Longleat safari park hit the headlines recently for all the wrong reasons as it was revealed that all staff aged over 65 at the popular tourist attraction had been made to retire. The retired employees included 18 workers over 70, seven over the age of 75 and two members of staff in their 80s.
In July this year the Government published its plans to abolish the default retirement age (DRA) with effect from 1 October 2011. After the DRA disappears, employers who continue to retire employees will risk age discrimination and unfair dismissal claims. A Longleat spokesman denied the move was anything to do with the law change. In light of the timing, this seems unlikely.
Under the current legal framework, employers must give at least six months' notice to retire employees. The DRA will be phased out from 6 April 2011 and no valid notices of retirement can be given after that date. Notices given before 6 April 2011 will only be valid if the retirement takes place before 1 October 2011.
After the abolition of the DRA, employers will be left with two choices: to stop using retirement ages altogether; or continue to use retirement ages, but only where there is – what the Government is now referring to as – an "employer justified retirement age" (EJRA). Employers will not be able to defend any claims for age discrimination or unfair dismissal, unless they have an EJRA. An EJRA must be objectively justified by reference to a genuine business need (such as internal workforce planning). To rely on an EJRA, employers will need to explain and provide evidence to support the reason for having a retirement age at all, as well as the age that is chosen, and will also have to tolerate the uncertainty of not knowing whether the EJRA can be justified until tested at Employment Tribunal. For many employers, who have roles without a clear career path and where there is limited data to support health and safety concerns in some industries, we anticipate that employers will move away from an EJRA.

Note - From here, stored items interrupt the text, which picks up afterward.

(** C3, as stated, fails for [forecast]: its second call receives no state
    although the first call produced one. *)
Lemma C3_carried_state_counterexample :
  exists scaler st,
    Lstm.forecast_rollout (R := counting_regressor) example_config 2
      (table_of [1; 2; 3]) = Return (scaler, st)
    /\ ~ Spec.state_threaded (Lstm.forecast_calls st).
Proof.
  eexists. eexists. split; [vm_compute; reflexivity|].
  intros [_ H]. specialize (H 0%nat _ _ eq_refl eq_refl). discriminate H.
Qed.

(** C3 (amended): an [inference] rollout on a non-empty table of N rows with
    [time_steps >= 1] makes N calls of the model when N <= time_steps + 1
    and N - time_steps calls otherwise; its first call receives no carried
    state and every later call receives the state the preceding call of the
    same rollout produced.  A [forecast] rollout makes [steps] calls and
    none of them receives a carried state.  Each rollout starts from no
    state, so none is shared between rollouts. *)
Theorem C3_carried_state {R : Lstm.Regressor} :
  (forall (config : Lstm.LstmConfig) (input_data : list Lstm.row)
          (time_steps : Z),
      input_data <> [] -> 1 <= time_steps ->
      exists scaler st,
        Lstm.inference_scaled config input_data (Some time_steps)
        = Return (scaler, st)
        /\ len (Lstm.calls st)
           = (if len input_data <=? time_steps + 1 then len input_data
              else len input_data - time_steps)
        /\ 1 <= len (Lstm.calls st)
        /\ Spec.state_threaded (Lstm.calls st))
  /\ (forall (config : Lstm.LstmConfig) (steps : Z)
             (last_known_data : list Lstm.row),
         1 <= config.(Lstm.time_steps) ->
         config.(Lstm.time_steps) <= len last_known_data ->
         0 <= steps ->
         exists scaler st,
           Lstm.forecast_rollout config steps last_known_data
           = Return (scaler, st)
           /\ len (Lstm.forecast_calls st) = steps
           /\ Spec.stateless (Lstm.forecast_calls st)).
Proof.
  split.
  - intros config input_data time_steps Hne Hts.
    destruct (inference_scaled_ok config input_data time_steps Hne Hts)
      as (scaler & st & Hfit & Hroll & Hch & Hpreds & Hlen).
    assert (Hpos : 1 <= len input_data)
      by (destruct input_data; [congruence | unfold len; simpl; lia]).
    assert (Hcalls : 1 <= len (Lstm.calls st))
      by (rewrite Hlen;
          destruct (Z.leb_spec (len input_data) (time_steps + 1)); lia).
    exists scaler, st. split; [exact Hroll|]. split; [exact Hlen|].
    split; [exact Hcalls|]. now apply chain_threaded in Hch.
  - intros config steps data Hts Hrows Hsteps.
    destruct (forecast_rollout_ok config steps data Hts Hrows Hsteps)
      as (scaler & st & Hfit & Hroll & Hch & Hpreds & Hlen).
    exists scaler, st. repeat split; auto. now apply chain_stateless in Hch.
Qed.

The consultation document setting out the plans to abolish the DRA invited comments on the consequences for employers, for example, whether the statutory retirement procedures, including the right to request to work past retirement age, should also be abolished. The consultation closed on 21 October 2010. The Government intended to publish its response to contributions in November but due to the volume of responses this has now changed to the end of December. ACAS is also revising its guidance on retirement, and this will be published in January.
What has happened at Longleat is no doubt precisely what the proposals to abolish the DRA were designed to avoid. A statement from Longleat said that it was undergoing a "modernisation programme" and that is was "inevitable that we require people with new diverse skills and experience from a variety of backgrounds." Whatever an employer’s reason for retiring older staff, employers should be acting now if this is something they wish to do given the forthcoming changes in the law. Once the DRA is abolished, employers may find it difficult to establish an EJRA, and the prospect of being one of the first test cases (in which the Courts will decide what can amount to an EJRA) is unlikely to be appealing for most".